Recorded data
(** [t.grad = g] *)
Definition set_grad (g : option obj) (h : heap) (p : obj) : heap :=
  alter (fun t => Tensor (tn_meta t) (tn_is_parameter t) g) p h.

(** ** Buffers *)

(** The shared buffer: which allocation it is, and its capacity in tokens. *)
Record buffer := Buffer { b_id : Z; b_qlen : Z }.
#[export] Instance buffer_eq_dec : EqDecision buffer.
Proof. solve_decision. Defined.

(** ** The engine *)

Inductive task :=
  | ForwardTask (b : buffer) (save_for_backward : bool)
  | BackwardTask (b : buffer) (accumulate_optimizer_grads : bool) (scale : spec_float).

(** The C++ extension, the copies between devices, and the subclass's task
    constructors.  Each call may change the engine's state and may raise. *)
Class Engine := {
  estate : Type;
  make_task : task -> M estate unit;
  submit : task -> M estate unit;
  sync : M estate unit;
  copy_inputs : buffer -> M estate unit;
  copy_grad_output : buffer -> M estate unit;
  copy_out : M estate unit;
  repack_submit : M estate unit;
  repack_wait : M estate unit;
  has_repack_submit : bool;
  has_repack_wait : bool;
}.

(** ** The wrapper *)

Record grad_entry := GradEntry {
  ge_name : string;
  ge_parameter : obj;
  ge_view : obj;
  ge_metadata : grad_metadata;
}.

(** The optimizer-gradient window. *)
Record window := Window {
  wi_uses : bool;
  wi_entries : list grad_entry;
  wi_pending : bool;
  wi_accumulate : bool;
}.

Inductive cache_state := EMPTY | READY | POISONED.
#[export] Instance cache_state_eq_dec : EqDecision cache_state.
Proof. solve_decision. Defined.

(** A checkpointed expert output: its tensor and how many rows it has. *)
Record cached_output := CachedOutput { co_obj : obj; co_rows : Z }.

Record checkpoint := Checkpoint {
  ck_state : cache_state;
  ck_error : option string;
  ck_output : option cached_output;
  ck_qlen : Z;
}.

Record pending_forward := PendingForward {
  pf_buffer : buffer;
  pf_save : bool;
  pf_qlen : Z;
}.

Record pending_backward := PendingBackward {
  pb_qlen : Z;
  pb_device : option string;
  pb_authoritative : bool;
}.

(** What [__init__] fixes. *)
Record config := Config {
  cf_lora_rank : Z;
  cf_experts_per_tok : Z;
  cf_chunked_prefill_size : Z;
  cf_max_cache_depth : Z;
}.

Record sft `{Engine} := Sft {
  s_cfg : config;
  s_heap : heap;
  s_shared : option buffer;
  s_next_buffer : Z;
  s_weights_loaded : bool;
  s_lora_initialized : bool;
  s_skip_lora : bool;
  s_has_moe : bool;
  s_window : window;
  s_depth : Z;
  s_ckpt : checkpoint;
  s_forward : option pending_forward;
  s_backward : option pending_backward;
  s_repack : bool;
  s_engine : estate;
}.

Section setters.
Context `{Engine}.
Implicit Types s : sft.

Definition set_heap (h : heap) s : sft :=
  Sft _ (s_cfg s) h (s_shared s) (s_next_buffer s) (s_weights_loaded s) (s_lora_initialized s)
    (s_skip_lora s) (s_has_moe s) (s_window s) (s_depth s) (s_ckpt s) (s_forward s) (s_backward s)
    (s_repack s) (s_engine s).
Definition set_shared (b : option buffer) (n : Z) s : sft :=
  Sft _ (s_cfg s) (s_heap s) b n (s_weights_loaded s) (s_lora_initialized s)
    (s_skip_lora s) (s_has_moe s) (s_window s) (s_depth s) (s_ckpt s) (s_forward s) (s_backward s)
    (s_repack s) (s_engine s).
Definition set_window (w : window) s : sft :=
  Sft _ (s_cfg s) (s_heap s) (s_shared s) (s_next_buffer s) (s_weights_loaded s)
    (s_lora_initialized s) (s_skip_lora s) (s_has_moe s) w (s_depth s) (s_ckpt s) (s_forward s)
    (s_backward s) (s_repack s) (s_engine s).
Definition set_depth (d : Z) s : sft :=
  Sft _ (s_cfg s) (s_heap s) (s_shared s) (s_next_buffer s) (s_weights_loaded s)
    (s_lora_initialized s) (s_skip_lora s) (s_has_moe s) (s_window s) d (s_ckpt s) (s_forward s)
    (s_backward s) (s_repack s) (s_engine s).
Definition set_ckpt (c : checkpoint) s : sft :=
  Sft _ (s_cfg s) (s_heap s) (s_shared s) (s_next_buffer s) (s_weights_loaded s)
    (s_lora_initialized s) (s_skip_lora s) (s_has_moe s) (s_window s) (s_depth s) c (s_forward s)
    (s_backward s) (s_repack s) (s_engine s).
Definition set_forward (f : option pending_forward) s : sft :=
  Sft _ (s_cfg s) (s_heap s) (s_shared s) (s_next_buffer s) (s_weights_loaded s)
    (s_lora_initialized s) (s_skip_lora s) (s_has_moe s) (s_window s) (s_depth s) (s_ckpt s) f
    (s_backward s) (s_repack s) (s_engine s).
Definition set_backward (b : option pending_backward) s : sft :=
  Sft _ (s_cfg s) (s_heap s) (s_shared s) (s_next_buffer s) (s_weights_loaded s)
    (s_lora_initialized s) (s_skip_lora s) (s_has_moe s) (s_window s) (s_depth s) (s_ckpt s)
    (s_forward s) b (s_repack s) (s_engine s).
Definition set_repack (b : bool) s : sft :=
  Sft _ (s_cfg s) (s_heap s) (s_shared s) (s_next_buffer s) (s_weights_loaded s)
    (s_lora_initialized s) (s_skip_lora s) (s_has_moe s) (s_window s) (s_depth s) (s_ckpt s)
    (s_forward s) (s_backward s) b (s_engine s).
Definition set_engine (e : estate) s : sft :=
  Sft _ (s_cfg s) (s_heap s) (s_shared s) (s_next_buffer s) (s_weights_loaded s)
    (s_lora_initialized s) (s_skip_lora s) (s_has_moe s) (s_window s) (s_depth s) (s_ckpt s)
    (s_forward s) (s_backward s) (s_repack s) e.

TASK DESCRIPTION:
Looking at the data above, write out exactly the lines that start at the one containing "s_next_buffer : Z;" and end at the one containing "s_backward : option pending_backward;"; include both and nothing beyond.

WRITTEN SOLUTION:
  s_next_buffer : Z;
  s_weights_loaded : bool;
  s_lora_initialized : bool;
  s_skip_lora : bool;
  s_has_moe : bool;
  s_window : window;
  s_depth : Z;
  s_ckpt : checkpoint;
  s_forward : option pending_forward;
  s_backward : option pending_backward;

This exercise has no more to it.